Instructions to follow →
Search the listing below for the word "Hrun" and return each line that contains it.

- - -

(** ** Lemmas *)

Lemma find_transport_Some (p : Transport -> bool) (ts : list Transport) (i : nat) (t : Transport) :
  find_transport p ts = Some (i, t) -> ts !! i = Some t /\ p t = true.
Proof.
  revert i. induction ts as [|x ts IH]; intros i; simpl; [done|].
  destruct (p x) eqn:E; [by intros [= <- <-]|].
  destruct (find_transport p ts) as [[j u]|]; [|done].
  intros [= <- <-]. by apply IH.
Qed.

Lemma find_transport_None (p : Transport -> bool) (ts : list Transport) :
  find_transport p ts = None <-> Forall (fun t => p t = false) ts.
Proof.
  induction ts as [|x ts IH]; simpl; [by split|]. rewrite Forall_cons.
  destruct (p x) eqn:E; [by split; [|intros []]|].
  destruct (find_transport p ts) as [[j u]|]; rewrite <-IH; by split; [|intros []].
Qed.

Definition transport_key (t : Transport) : gostring * gostring * gostring :=
  (SubstreamName t, Protocol t, ComType t).

Lemma transport_matches_key (n p c : gostring) (t : Transport) :
  transport_matches n p c t = true <-> transport_key t = (n, p, c).
Proof.
  unfold transport_matches, transport_key, seq_eqb.
  rewrite !andb_true_iff, !bool_decide_eq_true. split; [by intros [[-> ->] ->]|by intros [= -> -> ->]].
Qed.

(** The transports of a session have distinct keys and belong to it. *)
Definition session_ok (s : Session) : Prop :=
  NoDup (transport_key <$> sess_Transports s)
  /\ Forall (fun t => tr_Session t = sess_Session s) (sess_Transports s).

Lemma LookupTransport_ok (s : Session) (n p c : gostring) :
  session_ok s -> session_ok (Session_LookupTransport s n p c).1.1.
Proof.
  intros [Hd Ho]. unfold Session_LookupTransport.
  destruct (find_transport _ _) as [[i t]|] eqn:E; [done|].
  apply find_transport_None in E. split; cbn [fst sess_Transports sess_Session].
  - rewrite fmap_app. apply NoDup_app. split; [done|]. split; [|apply NoDup_singleton].
    intros k Hk Hk'. apply list_elem_of_singleton in Hk'. subst k.
    apply list_elem_of_fmap in Hk as (t & Ht & Hin). rewrite Forall_forall in E.
    specialize (E t Hin). destruct (transport_matches n p c t) eqn:Em; [done|].
    assert (transport_matches n p c t = true); [|congruence].
    apply transport_matches_key. by rewrite <-Ht.
  - apply Forall_app. split; [done|]. by constructor.
Qed.

Lemma LookupTransport_found (s : Session) (n p c : gostring) :
  let '(s', i, t) := Session_LookupTransport s n p c in
  sess_Transports s' !! i = Some t /\ transport_key t = (n, p, c)
  /\ Session_LookupTransport s' n p c = (s', i, t).
Proof.
  unfold Session_LookupTransport.
  destruct (find_transport _ (sess_Transports s)) as [[i t]|] eqn:E.
  - apply find_transport_Some in E as E'. destruct E' as [Hi Hm].
    rewrite E. split; [done|]. split; [by apply transport_matches_key|done].
  - cbn [sess_Transports]. rewrite lookup_app_r, Nat.sub_diag by lia. split; [done|]. split; [done|].
    apply find_transport_None in E.
    assert (forall q ts j, Forall (fun t => q t = false) ts -> q j = true ->
      find_transport q (ts ++ [j]) = Some (length ts, j)) as Hf.
    { clear. intros q ts j Hts Hj. induction Hts as [|x ts Hx Hts IH]; simpl; [by rewrite Hj|].
      by rewrite Hx, IH. }
    rewrite Hf; [done|done|]. by apply transport_matches_key.
Qed.

Lemma keepalive_normal (timeout : Z) :
  (5 <= timeout <= 9223372036 + 5)%Z -> keepalive_interval timeout = ((timeout - 5) * Second)%Z.
Proof.
  intros H. unfold keepalive_interval, Second.
  rewrite (int64_wrap_small (timeout - 5)) by (unfold int64_min, int64_max; lia).
  destruct (_ <? 0)%Z eqn:E; reflect_bool; [lia|].
  apply int64_wrap_small. unfold int64_min, int64_max. lia.
Qed.

Lemma keepalive_short (timeout : Z) :
  (int64_min + 5 <= timeout < 5)%Z -> keepalive_interval timeout = Second.
Proof.
  intros H. unfold keepalive_interval.
  rewrite (int64_wrap_small (timeout - 5)) by (unfold int64_min, int64_max in *; lia).
  destruct (_ <? 0)%Z eqn:E; reflect_bool; [done|lia].
Qed.

(** What holds of the keep-alive state in every reachable state. *)
Definition keepers_inv (k : keepers) : Prop :=
  (forall q, k_quit k = Some q -> q ∉ k_closed k)
  /\ (forall q, q ∈ k_closed k \/ q ∈ k_running k \/ k_quit k = Some q -> q < k_next k)%nat
  /\ (k_started k = true -> exists q, k_quit k = Some q).
Lemma RemoveClient_frame (now : Z) (client : nat) (s s' : Stream) :
  RemoveClient now client s = Done s' -> st_chans s' = st_chans s /\ st_state s' = st_state s.
Proof.
  unfold RemoveClient. destruct (_ !! client) as [cs|].
  - destruct (cs_Stop cs); [|done]. cbn [outcome_bind]. by case_if; intros [= <-].
  - cbn [outcome_bind]. by case_if; intros [= <-].
Qed.

Lemma Stream_deliver_frame (bufferSize : nat) (packet : gostring) (target : nat * Z) (s s' : Stream) :
  Stream_deliver bufferSize packet target s = Done s' ->
  st_chans s' = st_chans s /\ st_state s' = st_state s.
Proof.
  unfold Stream_deliver. destruct (deliver_one _ _ _ _ _) as [[m d]|]; [|done].
  by intros [= <-].
Qed.

Lemma Start_cases (now : Z) (s : Stream) :
  Start now s = s \/
  (st_state s = StateDisconnected /\ st_state (Start now s) = StateConnecting
   /\ chans_later (st_chans s) (st_chans (Start now s))).
Proof.
  unfold Start. destruct (st_state s =st StateDisconnected) eqn:E; [right|by left].
  apply state_eqb_true in E. cbn [negb]. split; [done|].
  set (s1 := if bool_decide _ then _ else _).
  assert (Hs1 : st_state s1 = StateDisconnected /\ st_chans s1 = st_chans s)
    by (subst s1; by case_bool_decide).
  destruct Hs1 as [E1 E2].
  destruct (startConnectLoop_frame (unsafeSetState now StateConnecting s1)) as [-> ->].
  rewrite unsafeSetState_state, E1, <-E2. split; [done|]. apply unsafeSetState_later.
Qed.

(** What the lock section of [Destroy] empties and what it keeps. *)
Lemma Destroy_take_frame (s : Stream) :
  let s' := Destroy_take s in
  st_chans s' = st_chans s /\ st_state s' = st_state s /\ st_done s' = st_done s
  /\ st_loop s' = st_loop s /\ st_loops s' = st_loops s
  /\ st_clients s' = ∅ /\ st_sessions s' = ∅ /\ st_remote s' = None /\ st_timer s' <> Some true.
Proof. unfold Destroy_take, stopIdleTimer. cbn. destruct (st_timer s) eqn:E; cbn; rewrite ?E; by split_and!. Qed.

Lemma Destroy_begin_chans (now : Z) (s : Stream) :
  st_chans (Destroy_begin now s) = st_chans (transition now StateDestroyed s).1
  /\ st_state (Destroy_begin now s) = st_state (transition now StateDestroyed s).1.
Proof. unfold Destroy_begin. by destruct (Destroy_take_frame (with_done (transition now StateDestroyed s).1 true)) as (-> & -> & _). Qed.

(** The states a step can lead to. *)
Definition edge (from to : StreamState) : Prop :=
  to = from \/ (from <> StateDestroyed /\ valid_transition from to = true).

Lemma st_step_edge `{GoRuntime} (queue : Z) (s s' : Stream) :
  st_step queue s s' ->
  chans_later (st_chans s) (st_chans s') /\ edge (st_state s) (st_state s').
Proof.
  assert (Htr : forall now to s0, chans_later (st_chans s0) (st_chans (transition now to s0).1)
    /\ edge (st_state s0) (st_state (transition now to s0).1)).
  { intros now to s0. split; [apply transition_later|].
    destruct (transition_cases now to s0) as [->|[Hv ->]]; [by left|].
    rewrite unsafeSetState_state. destruct (_ =st _) eqn:E.
    - apply state_eqb_true in E. rewrite E in Hv. done.
    - right. by apply state_eqb_false in E. }
  assert (Hsame : forall s0 s1 : Stream, st_chans s1 = st_chans s0 -> st_state s1 = st_state s0 ->
    chans_later (st_chans s0) (st_chans s1) /\ edge (st_state s0) (st_state s1)).
  { intros s0 s1 -> ->. split; [reflexivity|by left]. }
  intros Hstep. destruct Hstep; try by apply Hsame.
  - apply Htr.
  - destruct (Start_cases now s) as [->|(E & E' & Hl)]; [by apply Hsame|].
    split; [done|]. rewrite E, E'. by right.
  - apply Hsame; by eapply AddClient_frame.
  - apply Hsame; by eapply RemoveClient_frame.
  - apply Hsame; by eapply Stream_deliver_frame.
  - unfold LookupSession. destruct (_ !! _); by apply Hsame.
  - split; [apply close_if_open_later|by left].
  - destruct (Destroy_take_frame s) as (E1 & E2 & _). by apply Hsame.
Qed.

Lemma st_steps_later `{GoRuntime} (queue : Z) (s s' : Stream) :
  st_steps queue s s' -> chans_later (st_chans s) (st_chans s')
  /\ (st_state s = StateDestroyed -> st_state s' = StateDestroyed).
Proof.
  induction 1 as [s|s s' s'' _ [IH1 IH2] Hstep]; [split; [reflexivity|done]|].
  apply st_step_edge in Hstep as [Hl He]. split; [by etrans|].
  intros HD. specialize (IH2 HD). rewrite IH2 in He. destruct He as [?|[? _]]; done.
Qed.
Lemma subs_rel_lookup (k : nat) (next : nat -> list gostring) (clients : gmap nat ClientSession)
    (ends : gmap nat endpoint) (subs : gmap nat subscriber) (ep : endpoint) :
  subs_rel next clients ends subs -> ends !! k = Some ep ->
  exists sb, subs !! k = Some sb /\ sub_rel (next k) (clients !! k) ep sb.
Proof.
  intros Hr He. specialize (Hr k). rewrite He in Hr. destruct (subs !! k) as [sb|]; [|done]. by exists sb.
Qed.

(** Forwarder and writer: at most a departure and a cut, or a delivery. *)
Lemma serve_sim (k : nat) (next : list gostring) (cs : ClientSession) (ep : endpoint) (p : pipe)
    (sb : subscriber) (b : state) :
  bc_subs b !! k = Some sb -> sub_rel next (Some cs) ep sb ->
  p_step (pipe_of cs ep) p -> p_accepted p = [] ->
  exists b' sb', rtc step b b' /\ bc_log b' = bc_log b /\ bc_subs b' = <[k := sb']> (bc_subs b)
    /\ sb_maps sb' = sb_maps sb /\ sub_rel next (Some (session_of cs p)) (endpoint_of p) sb'.
Proof.
  intros Hk Hrel Hstep Hacc. destruct cs as [sid qu cp act qt chs], ep as [f c w out r wr].
  destruct Hrel as [Hm Hj Ho Hout Hp Hi Hs].
  assert (Hstutter : sub_rel next (Some (session_of (mkClientSession sid qu cp act qt chs) p)) (endpoint_of p) sb ->
    exists b' sb', rtc step b b' /\ bc_log b' = bc_log b /\ bc_subs b' = <[k := sb']> (bc_subs b)
      /\ sb_maps sb' = sb_maps sb
      /\ sub_rel next (Some (session_of (mkClientSession sid qu cp act qt chs) p)) (endpoint_of p) sb').
  { intros Hr'. exists b, sb. by rewrite insert_id. }
  unfold pipe_of in Hstep. cbn in Hstep. revert Hm Hj Ho Hout Hp Hi Hs Hstutter Hacc.
  inversion Hstep; subst; intros Hm Hj Ho Hout Hp Hi Hs Hstutter Hacc; cbn in *; try done.
  - (* take *) apply Hstutter. split; cbn; done.
  - (* send *) apply Hstutter. split; cbn; try done. intros W. rewrite <- Hp by done. by rewrite <- !app_assoc.
  - (* slow *) eexists _, _. split; [|split; [|split; [|split]]].
    + eapply rtc_l; [by apply (Leave k sb false 0)|]. eapply rtc_once, Cut. cbn. by rewrite lookup_insert_eq.
    + done.
    + cbn. by rewrite insert_insert_eq.
    + done.
    + by split.
  - (* quit *) eexists _, _. split; [|split; [|split; [|split]]].
    + apply rtc_once. by apply (Leave k sb false (length (in_hand w ++ c))).
    + done.
    + done.
    + done.
    + split; cbn; try done. intros W. rewrite fmap_take, <- Hp by done.
      by rewrite app_nil_r, app_assoc, take_app_length.
  - (* drain of the queue *) apply Hstutter. split; cbn; done.
  - (* fetch *) apply Hstutter. split; cbn; done.
  - (* write *) specialize (Hp eq_refl).
    destruct (sb_pending sb) as [|x xs] eqn:Ep; [done|]. cbn in Hp. injection Hp as -> Hp.
    eexists _, _. split; [apply rtc_once; by apply (Deliver k sb x xs)|]. split_and!; try done.
    split; cbn; try done. by rewrite Hout, fmap_app.
  - (* failed write *) eexists _, _. split; [by apply rtc_once, (Cut k sb)|]. by split_and!.
  - (* writer stops *) eexists _, _. split; [by apply rtc_once, (Cut k sb)|]. by split_and!.
  - (* drain of the channel *) apply Hstutter. split; cbn; done.
Qed.

(** Between sessions only the writer moves. *)
Lemma writer_sim (k : nat) (next : list gostring) (ep : endpoint) (p : pipe) (sb : subscriber) (b : state) :
  bc_subs b !! k = Some sb -> sub_rel next None ep sb ->
  p_step (pipe_of no_session ep) p -> p_accepted p = [] ->
  exists b' sb', rtc step b b' /\ bc_log b' = bc_log b /\ bc_subs b' = <[k := sb']> (bc_subs b)
    /\ sb_maps sb' = sb_maps sb /\ sub_rel next None (endpoint_of p) sb'.
Proof.
  intros Hk Hr Hp Hacc.
  assert (Hrun : ep_run ep = false).
  { destruct (ep_run ep) eqn:E; [|done]. destruct (sr_session _ _ _ _ Hr E); done. }
  assert (Hrun' : p_run p = false) by (inversion Hp; subst; cbn in *; congruence).
  destruct (serve_sim k next no_session ep p sb b Hk) as (b' & sb' & Hst & Hl & Hsu & Hma & Hr'); [|done|done|].
  { destruct Hr as [Hm Hj Ho Hout Hpe Hi _]. rewrite Hrun in *. by split; rewrite ?Hrun. }
  exists b', sb'. split_and!; [done..|]. destruct Hr' as [Hm Hj Ho Hout Hpe Hi _]. cbn in *. rewrite Hrun' in *.
  by split; cbn; rewrite ?Hrun'.
Qed.

(** *** Delivery points *)

Lemma awaiting_cons (pkt : gostring) (k : nat) (c : Z) (ts : list (option nat * Z)) (j : nat) :
  awaiting pkt ((Some k, c) :: ts) j
  = if decide (j = k) then remapped pkt c :: awaiting pkt ts j else awaiting pkt ts j.
Proof. unfold awaiting. cbn. by destruct (decide (Some k = Some j)), (decide (j = k)); simplify_eq. Qed.

Lemma awaiting_none (pkt : gostring) (ts : list (option nat * Z)) (k : nat) :
  k ∉ omap fst ts -> awaiting pkt ts k = [].
Proof.
  induction ts as [|[[j|] c] ts IH]; intros Hk; cbn in Hk; [done| |by apply IH].
  apply not_elem_of_cons in Hk as [Hj Hk]. rewrite awaiting_cons, decide_False by done. by apply IH.
Qed.

Lemma awaiting_forget (pkt : gostring) (k j : nat) (ts : list (option nat * Z)) :
  awaiting pkt (forget k ts) j = if decide (j = k) then [] else awaiting pkt ts j.
Proof.
  unfold awaiting, forget. induction ts as [|[o c] ts IH]; cbn in *; [by destruct (decide _)|].
  rewrite IH. by repeat destruct (decide _); simplify_eq.
Qed.

Lemma forget_fst (k : nat) (ts : list (option nat * Z)) :
  omap fst (forget k ts) = filter (fun j => j <> k) (omap fst ts).
Proof.
  induction ts as [|[[j|] c] ts IH]; [done| |exact IH].
  change (omap fst ((Some j, c) :: ts)) with (j :: omap fst ts). rewrite filter_cons, <- IH.
  unfold forget. cbn. destruct (decide (j = k)) as [->|Hne].
  - by rewrite decide_True, decide_False by naive_solver.
  - by rewrite decide_False, decide_True by naive_solver.
Qed.

Lemma live_fst (ts : list (nat * Z)) : omap fst (live ts) = ts.*1.
Proof. unfold live. induction ts as [|[k c] ts IH]; [done|]. cbn in *. by rewrite IH. Qed.

Lemma snapshot_fst (es : list (nat * ClientSession)) (channel : Z) :
  (target_snapshot es channel).*1 `sublist_of` es.*1.
Proof.
  induction es as [|[k cs] es IH]; [done|]. cbn.
  destruct (cs_channels cs !! channel); cbn; by constructor.
Qed.

(** What the snapshot holds for one client. *)
Definition wants (pkt : gostring) (channel : Z) (cs : ClientSession) : list gostring :=
  match cs_channels cs !! channel with Some c => [remapped pkt c] | None => [] end.

Lemma snapshot_awaiting (pkt : gostring) (channel : Z) (es : list (nat * ClientSession)) (k : nat)
    (cs : ClientSession) :
  NoDup es.*1 -> (k, cs) ∈ es -> awaiting pkt (live (target_snapshot es channel)) k = wants pkt channel cs.
Proof.
  assert (Hout : forall es, k ∉ es.*1 -> awaiting pkt (live (target_snapshot es channel)) k = []).
  { intros es0 Hk. apply awaiting_none. rewrite live_fst. intros Hin. apply Hk.
    eapply elem_of_submseteq; [exact Hin|apply sublist_submseteq, snapshot_fst]. }
  induction es as [|[j cj] es IH]; intros Hn Hin; [by apply elem_of_nil in Hin|].
  cbn in Hn. apply NoDup_cons in Hn as [Hj Hn]. apply elem_of_cons in Hin as [[= -> ->]|Hin].
  - cbn [target_snapshot]. unfold wants. destruct (cs_channels cj !! channel) as [c|]; [|by apply Hout].
    change (live ((j, c) :: ?x)) with ((Some j, c) :: live x). rewrite awaiting_cons, decide_True by done.
    by rewrite Hout.
  - assert (Hne : k <> j) by (intros ->; apply Hj, list_elem_of_fmap; by exists (j, cs)).
    cbn [target_snapshot]. destruct (cs_channels cj !! channel) as [c|]; [|by apply IH].
    change (live ((j, c) :: ?x)) with ((Some j, c) :: live x). rewrite awaiting_cons, decide_False by done.
    by apply IH.
Qed.

(** The reading loop hands on the next frame of the camera. *)
Lemma frame_of_wire (todo : list wire_frame) (buf input rest : gostring) (ev : frame_event) :
  Forall valid_frame todo -> buf ++ input = wire todo -> frame_next buf = Frame ev rest ->
  exists f todo', todo = f :: todo' /\ ev = event_of f /\ rest ++ input = wire todo' /\ buf = encode f ++ rest.
Proof.
  intros Hv Hw Hf. destruct (wire_prefix todo buf input Hv Hw) as ([|f d] & t & partial & -> & -> & Hp & Hn & _).
  { cbn in Hf. congruence. }
  apply Forall_app in Hv as [Hv _]. apply Forall_cons in Hv as [Hvf _].
  unfold wire in Hf. cbn [map concat] in Hf. rewrite <- app_assoc, frame_next_complete in Hf by done.
  injection Hf as <- <-. exists f, (d ++ t). split; [done|]. split; [done|].
  fold (wire d). split; [|unfold wire; cbn [map concat]; by rewrite <- app_assoc].
  rewrite <- app_assoc, Hp. unfold wire. by rewrite map_app, concat_app.
Qed.

Lemma remapped_enc (p : packet) (c : Z) : remapped (enc p) c = enc (to_byte c, p.2).
Proof. by destruct p. Qed.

- - -

Answer space →
  assert (Hrun : ep_run ep = false).
  assert (Hrun' : p_run p = false) by (inversion Hp; subst; cbn in *; congruence).
  { destruct Hr as [Hm Hj Ho Hout Hpe Hi _]. rewrite Hrun in *. by split; rewrite ?Hrun. }
  exists b', sb'. split_and!; [done..|]. destruct Hr' as [Hm Hj Ho Hout Hpe Hi _]. cbn in *. rewrite Hrun' in *.
  by split; cbn; rewrite ?Hrun'.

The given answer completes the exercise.